Note also the air-to-air refuelling receptacle behind the cockpit for use with flying-boom type tanker aircraft. It is likely to be a boom operating Tu-16Z tanker prototype or the prototype Il-38MZ tanker from the air-to-air refuelling trials of the 1960s and '70s that was refurbished and put back into operational service for use on the "Firefox" programme. The USSR normally employs the simple probe-and-drogue means of refueling rather than the more complex flying-boom, but the large fuel capacity of the MiG-31, and the fast changing environment in which it was envisaged it would operate, made the high flow rates of the more elaborate system necessary. The sole tanker prototype fitted with a flying boom was used to refuel the second "Firefox" prototype when it was sent to intercept and destroy the MiG-31 stolen by Mitchell Gant.
In Craig Thomas' novel, the Firefox carried four Advanced Anab missiles. The film version of the interceptor, however, required the missiles to be carried internally as
the air resistance produced would prohibit hyper-sonic flight. Anabs are too sizable to be housed inside even a large fighter. The problem was solved by miniaturising them to a size small enough to be carried by a man unaided.

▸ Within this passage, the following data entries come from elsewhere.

Lemma addition_of_u512 z : in_int TU512 z -> addition_of (u512_stored z) = Ok (AddUInt512 z).
Proof.
  intros Hz. unfold u512_stored. destruct (from_t_int TU512 z Hz) as (v & E & _ & Et & Ei).
  unfold stored_int. rewrite E. unfold addition_of. rewrite Et.
  change (cl_type_of (int TU512)) with CLType.U512. cbv beta iota. by rewrite Ei.
Qed.

Lemma add_free h ts k cur x z st : in_mint h ts st -> in_int TU512 z -> in_int TU512 (x + z) ->
  gs (world st) !! normalize k = Some cur -> int_value cur = Some (TU512, x) ->
  metered_add_gs_unsafe k (u512_stored z) st = (Ok tt, upd (normalize k) (u512_stored (x + z)) st).
Proof.
  intros I Hz Hs Ec Ex. unfold metered_add_gs_unsafe. erewrite rt_bind_eq by (by eapply charge_free).
  erewrite rt_bind_eq; [|unfold gs_step; cbn [map_step]; rewrite Ec, addition_of_u512 by done; cbn [apply];
    rewrite (wrapping_addition_int _ _ TU512 x) by done; reflexivity].
  rewrite cast_id by done. done.
Qed.

(** *** Values and balances *)

Lemma int_value_into w z : int_value w = Some (TU512, z) ->
  exists v, w = StoredCLValue v /\ into_t (A:=int TU512) v = Ok (MkInt z).
Proof.
  unfold int_value. destruct w as [v| | | | | | | | | |]; try done.
  destruct (int_type_of (cl_type v)) as [X|]; [|done].
  destruct (into_t (A:=int X) v) as [[x]| | |] eqn:E; try done. intros [= -> <-]. eauto.
Qed.

Lemma mint_cl_value_eq z st : in_int TU512 z -> exists v,
  mint_cl_value (MkInt z : int TU512) st = (Ok v, st) /\ StoredCLValue v = u512_stored z /\ cl_type v = CLType.U512.
Proof.
  intros Hz. destruct (from_t_int TU512 z Hz) as (v & E & _ & Et & _). exists v. split_and!.
  - apply rt_map_err_eq. unfold lift. by rewrite E.
  - unfold u512_stored, stored_int. by rewrite E.
  - done.
Qed.

Lemma mint_read_value_eq w z st : int_value w = Some (TU512, z) ->
  mint_read_value (A:=int TU512) (Some w) st = (Ok (Some (MkInt z)), st).
Proof.
  intros (v & -> & Ei)%int_value_into. unfold mint_read_value.
  erewrite rt_bind_eq; [reflexivity|]. apply rt_map_err_eq. unfold lift. by rewrite Ei.
Qed.

Lemma read_balance_eq ts l u st : represents ts (gs (world st)) l ->
  read_balance u st = (Ok (balances l !! addr u), st).
Proof.
  intros [Rb _]. specialize (Rb (addr u)). unfold read_balance.
  erewrite rt_bind_eq; [|apply rt_map_err_eq, gs_read_eq]. cbn [normalize].
  destruct (gs (world st) !! Balance (addr u)) as [w|], (balances l !! addr u) as [z|]; try done.
  injection Rb as Rb. by erewrite rt_bind_eq by (by apply mint_read_value_eq).
Qed.

Lemma write_balance_eq h ts u z st : in_mint h ts st -> in_int TU512 z ->
  write_balance u z st = (Ok tt, upd (Balance (addr u)) (u512_stored z) st).
Proof.
  intros I Hz. destruct (mint_cl_value_eq z st Hz) as (v & E & Ev & _). unfold write_balance.
  erewrite rt_bind_eq by done. rewrite Ev. apply rt_map_err_eq. by eapply write_free.
Qed.

Lemma add_balance_eq h ts ta l u z b st : in_mint h ts st -> represents ta (gs (world st)) l ->
  in_int TU512 z -> balances l !! addr u = Some b -> in_int TU512 (b + z) ->
  add_balance u z st = (Ok tt, upd (Balance (addr u)) (u512_stored (b + z)) st).
Proof.
  intros I [Rb _] Hz Eb Hs. specialize (Rb (addr u)). rewrite Eb in Rb.
  destruct (gs (world st) !! Balance (addr u)) as [w|] eqn:Ew; [|done]. injection Rb as Rb.
  destruct (mint_cl_value_eq z st Hz) as (v & E & Ev & _). unfold add_balance.
  erewrite rt_bind_eq by done. rewrite Ev. apply rt_map_err_eq. by eapply (add_free _ _ (Balance (addr u))).
Qed.

(** *** The total supply *)

Lemma check_eq f st : f (ctx st) = Ok tt -> check f st = (Ok tt, st).
Proof. intros E. unfold check. erewrite rt_bind_eq by done. unfold lift. by rewrite E. Qed.

Lemma validate_key_eq h ts st : in_mint h ts st -> validate_key (ctx st) (KeyURef ts) = Ok tt.
Proof. intros I. cbn. unfold validate_uref. by rewrite (im_rights _ _ _ I). Qed.

Lemma validate_u512 c v z : StoredCLValue v = u512_stored z -> cl_type v = CLType.U512 ->
  validate_value c (u512_stored z) = Ok tt.
Proof. intros <- Et. cbn. unfold validate_cl_value. by rewrite Et. Qed.

Lemma mint_add_eq h ts l z st : in_mint h ts st -> represents (addr ts) (gs (world st)) l ->
  in_int TU512 z -> in_int TU512 (supply l + z) ->
  mint_add ts z st = (Ok tt, upd (KeyURef (MkURef (addr ts) NONE)) (u512_stored (supply l + z)) st).
Proof.
  intros I [_ Rs] Hz Hs. apply bind_Some in Rs as (w & Ew & Rs).
  destruct (mint_cl_value_eq z st Hz) as (v & E & Ev & Et). unfold mint_add, metered_add_gs.
  erewrite rt_bind_eq by done. rewrite Ev. apply rt_map_err_eq.
  erewrite rt_bind_eq. 2: { apply check_eq. unfold validate_addable. cbn.
    by rewrite (proj2 (proj2 (im_usable _ _ _ I))). }
  erewrite rt_bind_eq by (by eapply check_eq, validate_key_eq).
  erewrite rt_bind_eq by (by eapply check_eq, validate_u512).
  by eapply (add_free _ _ (KeyURef ts)).
Qed.

Lemma mint_write_eq h ts z st : in_mint h ts st -> in_int TU512 z ->
  mint_write ts z st = (Ok tt, upd (KeyURef (MkURef (addr ts) NONE)) (u512_stored z) st).
Proof.
  intros I Hz. destruct (mint_cl_value_eq z st Hz) as (v & E & Ev & Et). unfold mint_write, metered_write_gs.
  erewrite rt_bind_eq by done. rewrite Ev. apply rt_map_err_eq.
  erewrite rt_bind_eq. 2: { apply check_eq. unfold validate_writeable. cbn.
    by rewrite (proj1 (proj2 (im_usable _ _ _ I))). }
  erewrite rt_bind_eq by (by eapply check_eq, validate_key_eq).
  erewrite rt_bind_eq by (by eapply check_eq, validate_u512).
  by eapply write_free.
Qed.

Lemma mint_read_eq h ts l st : in_mint h ts st -> represents (addr ts) (gs (world st)) l ->
  mint_read (A:=int TU512) ts st = (Ok (Some (MkInt (supply l))), st).
Proof.
  intros I [_ Rs]. apply bind_Some in Rs as (w & Ew & Rs). unfold mint_read, read_gs.
  erewrite rt_bind_eq.
  2: { apply rt_map_err_eq.
    erewrite rt_bind_eq. 2: { apply check_eq. unfold validate_readable. cbn.
      by rewrite (proj1 (im_usable _ _ _ I)). }
    erewrite rt_bind_eq by (by eapply check_eq, validate_key_eq).
    erewrite rt_bind_eq by apply gs_read_eq. cbn [normalize]. unfold remove_access_rights. rewrite Ew.
    erewrite rt_bind_eq by done. reflexivity. }
  by apply mint_read_value_eq.
Qed.

(** *** What the mint touches *)

Definition mint_key (ts : URefAddr) (fresh : list (array 32)) (k : Key) : Prop :=
  match k with
  | Balance _ | Transfer _ => True
  | KeyURef u => u = MkURef ts NONE \/ exists a, a ∈ fresh /\ u = MkURef a NONE
  | _ => False
  end.

(** [n] addresses are drawn, the rest of the world changes at keys of the mint only. *)
Record mint_frame (ts : URefAddr) (n : nat) (st st' : RuntimeState) : Prop := {
  mf_generator : address_generator (world st') = (draws n (address_generator (world st))).2;
  mf_depth : host_function_depth (world st') = host_function_depth (world st);
  mf_keys k : gs (world st') !! k <> gs (world st) !! k ->
    mint_key ts (draws n (address_generator (world st))).1 k;
}.

Lemma mint_key_app ts f1 f2 k : mint_key ts f1 k \/ mint_key ts f2 k -> mint_key ts (f1 ++ f2) k.
Proof. destruct k; cbn; try tauto. intros [[?|(a & ? & ?)]|[?|(a & ? & ?)]]; [auto| |auto|]; right; exists a; set_solver. Qed.

Lemma mint_frame_refl ts st : mint_frame ts 0 st st.
Proof. done. Qed.

Lemma mint_frame_trans ts n m st1 st2 st3 : mint_frame ts n st1 st2 -> mint_frame ts m st2 st3 ->
  mint_frame ts (n + m) st1 st3.
Proof.
  intros [G1 D1 K1] [G2 D2 K2]. rewrite G1 in G2, K2. split; rewrite ?draws_add; cbn [fst snd]; [done|congruence|].
  intros k Hk. apply mint_key_app. destruct (decide (gs (world st2) !! k = gs (world st1) !! k)) as [E|E]; [|auto].
  right. apply K2. by rewrite E.
Qed.

Lemma mint_frame_upd ts k v st : mint_key ts [] k -> mint_frame ts 0 st (upd k v st).
Proof.
  intros Hk. split; cbn; [done|done|]. intros k' Hk'. destruct (decide (k = k')) as [<-|?]; [done|].
  by rewrite lookup_insert_ne in Hk'.
Qed.

Lemma in_mint_upd h ts k v st : k <> KeyTypes.SystemContractRegistry -> in_mint h ts st -> in_mint h ts (upd k v st).
Proof.
  intros Hk [B (w & r & E & R) K R' U]. split; try done. exists w, r. split; [|done]. cbn. by rewrite lookup_insert_ne.
Qed.
Lemma fresh_after n b k st l st' l' : ext n st l st' l' -> (n <= b)%nat -> fresh_next (b + k) st l -> fresh_next k st' l'.
Proof. intros X Hn Fr. eapply (fresh_ext n); [exact X|]. eapply fresh_next_le, Fr. lia. Qed.

(** The same state and actor. *)
Definition alike (st st' : RuntimeState) : Prop :=
  gs (world st') = gs (world st) /\ address_generator (world st') = address_generator (world st) /\
  account (ctx st') = account (ctx st) /\ named_keys (ctx st') = named_keys (ctx st) /\ phase (ctx st') = phase (ctx st).

Lemma steady_alike st st' l e : alike st st' -> steady st l e -> steady st' l e.
Proof.
  intros (Ew & _ & _ & En & _) [[I Rp T] Sr Sb Sa]. split; [by split; rewrite ?Ew|rewrite Ew; done..|by rewrite En].
Qed.
Lemma ext_alike n st st0 l st' l' : alike st st0 -> ext n st0 l st' l' -> ext n st l st' l'.
Proof. intros (Ew & Eg & Ea & En & Ep) [D A N F P W B C]. rewrite Ew, Eg in *. split; congruence || done. Qed.
Lemma ext_alike_r n st st0 l st' l' : alike st0 st' -> ext n st l st0 l' -> ext n st l st' l'.
Proof. intros (Ew & Eg & Ea & En & Ep) [D A N F P W B C]. rewrite <- Ew in *. split; congruence || done. Qed.
Lemma fresh_alike n st st' l : alike st st' -> fresh_next n st l -> fresh_next n st' l.
Proof. intros (_ & Eg & _). unfold MintCalls.fresh_next. by rewrite Eg. Qed.

Lemma steady_le st l e e' : (forall p, e' p <= e p) -> steady st l e -> steady st l e'.
Proof. intros He [L Sr Sb Sa]. split; [done..| |done]. intros p. specialize (Sb p). specialize (He p). lia. Qed.

(** *** Calls of the mint *)

Lemma effect_dom {R} (c : MintCall R) r l sys main limit p : ledger_guard sys main limit c r l -> 0 <= arg_amount c ->
  is_Some (balances l !! p) -> is_Some (balances (ledger_effect c r l) !! p).
Proof. intros G Ha [z Ez]. destruct (effect_kept c r l _ _ _ p z G Ha Ez) as (z' & E & _). by eexists. Qed.

Lemma frame_stakes n st st' : mint_frame (addr ts) n st st' -> same_stakes (gs (world st)) (gs (world st')).
Proof.
  intros F k Hk. destruct (decide (gs (world st') !! k = gs (world st) !! k)) as [|E]; [done|].
  apply (mf_keys _ _ _ _ F) in E. by destruct k.
Qed.

Lemma called_steady {R} n (c : MintCall R) r st l e st1 e' : mint_called n c r st l st1 -> steady st l e ->
  0 <= arg_amount c ->
  (forall p, balance_of l p + e' p <= balance_of (ledger_effect c r l) p + e p) ->
  ext n st l st1 (ledger_effect c r l) /\ steady st1 (ledger_effect c r l) e' /\
  same_stakes (gs (world st)) (gs (world st1)).
Proof.
  intros C [_ Sr Sb Sa] Ha He. pose proof (called_frame _ _ _ _ _ _ _ _ _ _ C) as F.
  pose proof (frame_stakes _ _ _ F) as Hs. destruct (called_ctx _ _ _ _ _ _ _ _ _ _ C) as (lim & g & t & Ec).
  split; [|split; [|done]].
  - split; rewrite ?Ec; try done.
    + apply (mf_generator _ _ _ _ F).
    + intros p. eapply effect_dom; [apply (called_guard _ _ _ _ _ _ _ _ _ _ C)|done].
    + intros p [?|(u & Hu & <-)]%effect_new; [by right|left]. by apply (called_new _ _ _ _ _ _ _ _ _ _ C).
    + intros p ?%(bonding_same _ _ _ Hs). by left.
    + intros k. destruct (decide (gs (world st1) !! KeyHash k = gs (world st) !! KeyHash k)) as [|E]; [done|].
      by apply (mf_keys _ _ _ _ F) in E.
  - split; [apply (called_holds _ _ _ _ _ _ _ _ _ _ C)| | |by rewrite Ec].
    + intros k v E. destruct (stake_key k) eqn:Ek; [|by destruct k]. rewrite (Hs k Ek) in E. by apply Sr.
    + intros p. rewrite (claims_same _ _ p Hs). specialize (Sb p). specialize (He p). lia.
Qed.

(** *** Writes *)

Lemma steady_write n st0 l0 st l e e' k v g : ext n st0 l0 st l -> steady st l e -> stake_key k = true -> record_ok k v ->
  (forall p, stored_claim k v p + e' p <= claim_at (gs (world st)) k p + e p) ->
  (forall p, p ∈ stored_purses k v -> bonding (gs (world st)) p \/ p ∈ (draws n (address_generator (world st0))).1) ->
  let st' := upd k v (MkRuntime (world st) (with_gas_counter g (ctx st))) in
  ext n st0 l0 st' l /\ steady st' l e'.
Proof.
  intros [D A N F P W B C] [[I Rp T] Sr Sb Sa] Hk Hr He Hp. split.
  - split; cbn; auto.
    + intros p [?%B|[?%B|?]%Hp]%bonding_insert; auto.
    + intros c. rewrite lookup_insert_ne; [done|by destruct k].
  - split; cbn; [| | |done].
    + split; [|apply represents_other; [by destruct k|by destruct k|done]|done].
      destruct I as [(w & Ew & Er) Em Ek Es Eu Ee]. split; try done; cbn; [exists w|];
        (rewrite lookup_insert_ne; [done|by destruct k]).
    + intros k' v' [[<- <-]|[_ E]]%lookup_insert_Some; [done|by apply Sr].
    + intros p. rewrite claims_insert by done. specialize (Sb p). specialize (He p). lia.
Qed.

(** A key that neither the ledger nor the stakes are under. *)
Definition plain_key (k : Key) : Prop :=
  match k with KeyURef u => addr u <> addr ts | EraInfo _ => True | _ => False end.

Lemma steady_other st l e k v g : steady st l e -> plain_key k ->
  let st' := upd (normalize k) v (MkRuntime (world st) (with_gas_counter g (ctx st))) in
  ext 0 st l st' l /\ steady st' l e /\ same_stakes (gs (world st)) (gs (world st')).
Proof.
  intros [[I Rp T] Sr Sb Sa] Hk. assert (same_stakes (gs (world st)) (<[normalize k := v]> (gs (world st)))) as Hs.
  { intros k' Hk'. rewrite lookup_insert_ne; [done|]. intros <-. by destruct k. }
  split; [|split; [|done]].
  - split; cbn; auto.
    + intros p ?%(bonding_same _ _ _ Hs). by left.
    + intros c. rewrite lookup_insert_ne; [done|by destruct k].
  - split; cbn; [| | |done].
    + split; [|apply represents_other; [by destruct k| |done]|done].
      * destruct I as [(w & Ew & Er) Em Ek Es Eu Ee]. split; try done; cbn; [exists w|];
          (rewrite lookup_insert_ne; [done|by destruct k]).
      * destruct k; try done. cbn. intros [= E]. done.
    + intros k' v' [[<- <-]|[_ E]]%lookup_insert_Some; [by destruct k|by apply Sr].
    + intros p. rewrite (claims_same _ _ p Hs). apply Sb.
Qed.

(** ** The providers *)

Lemma api_Ok {A} (x : AM A) st a st' : api x st = (Ok a, st') -> x st = (Ok a, st').
Proof. unfold api, rt_map_err. destruct (x st) as [[] ?]; cbn; intros [= -> ->]; done. Qed.
Lemma rt_map_err_Ok {E E' A} (f : E -> E') (x : RT RuntimeState E A) st a st' :
  rt_map_err f x st = (Ok a, st') -> x st = (Ok a, st').
Proof. unfold rt_map_err. destruct (x st) as [[] ?]; cbn; intros [= -> ->]; done. Qed.
Lemma rt_ok_or_Ok {E A} (o : option A) (e : E) (st : RuntimeState) a st' : rt_ok_or o e st = (Ok a, st') -> o = Some a /\ st' = st.
Proof. unfold rt_ok_or, lift. destruct o; cbn; intros [= <- <-] || intros [=]; done. Qed.

Lemma read_gs_Ok k st found st' : read_gs k st = (Ok found, st') ->
  match k with Dictionary _ => False | _ => True end -> st' = st /\ found = gs (world st) !! normalize k.
Proof.
  intros E Hk. pose proof (inert_read_gs k st) as Ei. rewrite E in Ei. cbn in Ei. subst. split; [done|].
  unfold read_gs in E. apply inert_bind_Ok in E as (_ & _ & E); [|apply inert_check].
  apply inert_bind_Ok in E as (_ & _ & E); [|apply inert_check].
  erewrite rt_bind_eq in E by apply gs_read_eq. destruct (gs (world st) !! normalize k) as [v|]; [|by injection E as <-].
  assert (handle_stored_value k v = Ok v) as Eh by (by destruct k).
  rewrite Eh in E. by injection E as <-.
Qed.

Lemma read_bid_Ok a st found st' : read_bid a st = (Ok found, st') -> st' = st /\
  gs (world st) !! KeyTypes.Bid a = StoredBid <$> found.
Proof.
  unfold read_bid. intros (v & st1 & Er%rt_map_err_Ok & E)%rt_bind_Ok.
  destruct (read_gs_Ok _ _ _ _ Er) as [-> ->]; [done|]. cbn [normalize] in E.
  destruct (gs (world st) !! KeyTypes.Bid a) as [[]|]; cbn in E; try done; by injection E as <- <-.
Qed.
Lemma read_unbond_Ok a st us st' : read_unbond a st = (Ok us, st') -> st' = st /\
  (gs (world st) !! Unbond a = Some (StoredUnbonding us) \/ gs (world st) !! Unbond a = None /\ us = []).
Proof.
  unfold read_unbond. intros (v & st1 & Er%rt_map_err_Ok & E)%rt_bind_Ok.
  destruct (read_gs_Ok _ _ _ _ Er) as [-> ->]; [done|]. cbn [normalize] in E.
  destruct (gs (world st) !! Unbond a) as [[]|]; cbn in E; try done; injection E as <- <-; auto.
Qed.

Lemma write_bid_Ok a b st r st' : write_bid a b st = (Ok r, st') ->
  exists g, st' = upd (KeyTypes.Bid a) (StoredBid b) (MkRuntime (world st) (with_gas_counter g (ctx st))).
Proof. by intros ?%rt_map_err_Ok%metered_write_Ok. Qed.
Lemma write_unbond_Ok a us st r st' : write_unbond a us st = (Ok r, st') ->
  exists g, st' = upd (Unbond a) (StoredUnbonding us) (MkRuntime (world st) (with_gas_counter g (ctx st))).
Proof. by intros ?%rt_map_err_Ok%metered_write_Ok. Qed.
(* ===== verification/AuctionSteps.v ===== *)
(** * The entry points of the auction, one by one

    For each entry point of [system/auction.rs] that changes the state: when
    it returns, the purses still hold what is recorded against them.  The
    lemmas of [Solvency] are the steps the entry points are made of. *)

From S2P Require Import Prelude Bytesrepr Hashing KeyTypes Values PublicKeys Account Contracts SystemErrors AuctionData StoredValue Transform TrackingCopy TrackingSim RuntimeContext RuntimeConfine Mint SystemCalls Auction MintLedger Claims MintCalls Solvency.
Local Open Scope Z_scope.

Section AuctionSteps.
Context `{KeyCrates} `{Blake2b} `{AddressRng} `{EngineConfig} `{RationalCrate} `{!WasmCalls}.

Abbreviation M := (RT RuntimeState ExecError).
Abbreviation AM := (RT RuntimeState AuctionError).
Abbreviation AP := (RT RuntimeState ApiError).

Variable registry : btree_map rstring ContractHash.
Variable h : ContractHash.
Variable mint_contract : Contract.
Variable ts : URef.

Abbreviation fresh_next := (fresh_next ts).
Abbreviation steady := (steady registry h mint_contract ts).
Abbreviation advances := (advances registry h mint_contract ts).

Lemma ext_advances st l e st' : ext 0 st l st' l -> steady st' l e -> advances 0 st l e st'.
Proof. intros X S. by exists 0%nat, l. Qed.

Lemma inert_session_caller pk : inert (require_session_caller pk).
Proof. unfold require_session_caller. inert. Qed.
Lemma inert_require_system : inert require_system.
Proof. unfold require_system, get_caller. inert. Qed.
Lemma inert_era_end : inert get_era_end_timestamp_millis.
Proof. unfold get_era_end_timestamp_millis. inert; apply read_from_inert. Qed.

(** A bid that was read, by its validator's key. *)
Lemma found_bid {E} (f : AuctionError -> E) a (e : E) st b st' :
  (found ← rt_map_err f (read_bid a); rt_ok_or found e) st = (Ok b, st') ->
  st' = st /\ gs (world st) !! KeyTypes.Bid a = Some (StoredBid b).
Proof. by intros (found & st1 & [-> Eb]%rt_map_err_Ok%read_bid_Ok & [-> ->]%rt_ok_or_Ok)%rt_bind_Ok. Qed.

(** ** Withdrawing *)

(** Replacing a bid by one with no other purses. *)
Lemma write_bid_steady st l e a b b' r st' : steady st l e -> gs (world st) !! KeyTypes.Bid a = Some (StoredBid b) ->
  write_bid a b' st = (Ok r, st') ->
  bid_validator_public_key b' = bid_validator_public_key b -> bid_ok b' -> (forall p, p ∈ bid_purses b' -> p ∈ bid_purses b) ->
  ext 0 st l st' l /\ steady st' l (fun p => e p + bid_claim b p - bid_claim b' p).
Proof.
  intros S Eb [g ->]%write_bid_Ok Hk Hok Hp. destruct (sd_records _ _ _ _ _ _ _ S _ _ Eb) as [_ Ea].
  apply (steady_write registry h mint_contract ts 0 st l st l e); [apply ext_refl|done|done| | |].
  - split; [done|]. by rewrite Hk.
  - intros p. unfold claim_at. rewrite Eb. cbn [stored_claim]. lia.
  - intros p Hin. left. eapply bid_purse_bonding; [exact Eb|by apply Hp].
Qed.

Lemma inert_get_balance u : inert (auction_get_balance u).
Proof. unfold auction_get_balance, get_balance. inert. Qed.

Lemma unbonding_steady v k u a nv st l e r st' : steady st l e -> in_int TU512 (U512_val a) ->
  bonding (gs (world st)) (addr u) -> create_unbonding_purse v k u a nv st = (Ok r, st') ->
  ext 0 st l st' l /\ steady st' l (fun p => e p - at_addr (addr u) (U512_val a) p) /\
  forall x, gs (world st') !! KeyTypes.Bid x = gs (world st) !! KeyTypes.Bid x.
Proof.
  intros S Ha Hb E. unfold create_unbonding_purse in E. cbv zeta in E.
  apply inert_bind_Ok in E as (bal & _ & E); [|apply inert_get_balance].
  apply inert_bind_Ok in E as ([] & _ & E); [|apply inert_ensure].
  apply rt_bind_Ok in E as (us & st1 & [-> Eu]%read_unbond_Ok & E).
  apply inert_bind_Ok in E as (era & _ & E); [|apply inert_get_era_id]. apply write_unbond_Ok in E as [g ->].
  assert (claim_at (gs (world st)) (Unbond (from_public_key v)) = unbonds_claim us /\ unbonds_ok us /\
    forall p, p ∈ ((fun u => addr (unbonding_bonding_purse u)) <$> us) -> bonding (gs (world st)) p) as (Hc & Hok & Hp).
  { unfold claim_at. destruct Eu as [Eu|[Eu ->]]; rewrite Eu.
    - split; [done|]. split; [exact (sd_records _ _ _ _ _ _ _ S _ _ Eu)|]. intros p Hp.
      by exists (Unbond (from_public_key v)), (StoredUnbonding us).
    - split; [done|]. split; [constructor|]. intros p Hp. by apply not_elem_of_nil in Hp. }
  match goal with |- context [upd ?k ?v _] => destruct (steady_write registry h mint_contract ts 0 st l st l e
    (fun p => e p - at_addr (addr u) (U512_val a) p) k v g) as [X S1] end; [apply ext_refl|done|done| | | |].
  4: split; [exact X|]; split; [exact S1|]; intros x; cbn; by rewrite lookup_insert_ne.
  - cbn. apply Forall_app. split; [done|]. by constructor.
  - intros p. rewrite Hc. cbn [stored_claim]. rewrite unbonds_claim_app. unfold unbonds_claim, unbond_claim. cbn. lia.
  - cbn. intros p. rewrite fmap_app. cbn. intros [?|Hin%list_elem_of_singleton]%elem_of_app; left; [auto|by subst].
Qed.

Lemma U512_checked_sub_Some a b c : U512_checked_sub a b = Some c -> in_int TU512 (U512_val a) ->
  U512_val c = U512_val a - U512_val b /\ (0 <= U512_val b -> in_int TU512 (U512_val c)).
Proof.
  unfold U512_checked_sub. destruct (checked_sub _ _) as [z|] eqn:E; [|done]. intros [= <-]. cbn.
  apply checked_sub_Some in E as [-> Hr]. intros [? ?]. split; [done|]. intros ?. split; lia.
Qed.

Lemma decrease_bid b a t r b' : Bid_decrease_stake b a t = Ok (r, b') -> bid_ok b -> in_int TU512 (U512_val a) ->
  b' = with_bid_stake b r /\ bid_ok b' /\
  (forall p, bid_claim b' p = bid_claim b p - at_addr (addr (bid_bonding_purse b)) (U512_val a) p).
Proof.
  unfold Bid_decrease_stake. intros (z & Ez%ok_or_Ok & E)%bind_Ok [Hb Hf] Ha.
  destruct (U512_checked_sub_Some _ _ _ Ez Hb) as [Ev Hz]. specialize (Hz (proj1 Ha)).
  assert (r = z /\ b' = with_bid_stake b z) as [-> ->].
  { destruct (bid_vesting_schedule b) as [v|]; [|by injection E as <- <-].
    destruct (locked_amount v t) as [x|]; [|done]. destruct (U512_lt _ _); [done|]. by injection E as <- <-. }
  split; [done|]. split; [by split|]. intros p. unfold bid_claim. cbn. rewrite Ev, <- Z.add_opp_r, at_addr_add.
  assert (at_addr (addr (bid_bonding_purse b)) (- U512_val a) p = - at_addr (addr (bid_bonding_purse b)) (U512_val a) p) as ->
    by (unfold at_addr; destruct (decide _); lia). lia.
Qed.

Lemma decrease_delegator d a t r d' : Delegator_decrease_stake d a t = Ok (r, d') ->
  in_int TU512 (U512_val (delegator_staked_amount d)) -> in_int TU512 (U512_val a) ->
  d' = with_delegator_stake d r /\ in_int TU512 (U512_val r) /\
  (forall p, delegator_claim d' p = delegator_claim d p - at_addr (addr (delegator_bonding_purse d)) (U512_val a) p).
Proof.
  unfold Delegator_decrease_stake. intros (z & Ez%ok_or_Ok & E)%bind_Ok Hd Ha.
  destruct (U512_checked_sub_Some _ _ _ Ez Hd) as [Ev Hz]. specialize (Hz (proj1 Ha)).
  assert (r = z /\ d' = with_delegator_stake d z) as [-> ->].
  { destruct (delegator_vesting_schedule d) as [v|]; [|by injection E as <- <-].
    destruct (locked_amount v t) as [x|]; [|done]. destruct (U512_lt _ _); [done|]. by injection E as <- <-. }
  split; [done|]. split; [done|]. intros p. unfold delegator_claim. cbn. rewrite Ev, <- Z.add_opp_r, at_addr_add.
  unfold at_addr. destruct (decide _); lia.
Qed.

Pictured are (from left to right) the 'Mini Anab' missile, an Aphid Missile (the smallest air-to-air missile the Soviets had in 1982) and an Advanced Anab. (Please see "Russian Missiles in Lego" for the latest improved versions of the latter two missiles). I placed four hardpoints on the wings as the large wing area begs for armament and the larger missiles provide a greater interception range. Internal 'Mini Anabs' would be the only armament carried when hyper-sonic flight was required.
NATO Code Name: Ahid B AA-8
Soviet Designation: R-60M
Length: 2.09 m (6' 10.2 ")
Diameter: 0.12 m (4.72")
Range: 4 km (2.5 miles)
NATO Code Name: Advanced Anab AA-3-A (AA-6 Acrid)
Soviet Designation: R-98MT
Length: 4 m (13 ' 1")
Diameter: 0.28 m (11")
Range: 23 km (14.4 miles)
Note: the Aphid B also had a laser proximity fuse and could be fitted with a warhead laced with 1.6 kg (3.51 lbs) of depleted uranium to increase the impact of its small fragmentation warhead. The 'Mini Anab', being even smaller than an Aphid, would also require such a warhead to be effective.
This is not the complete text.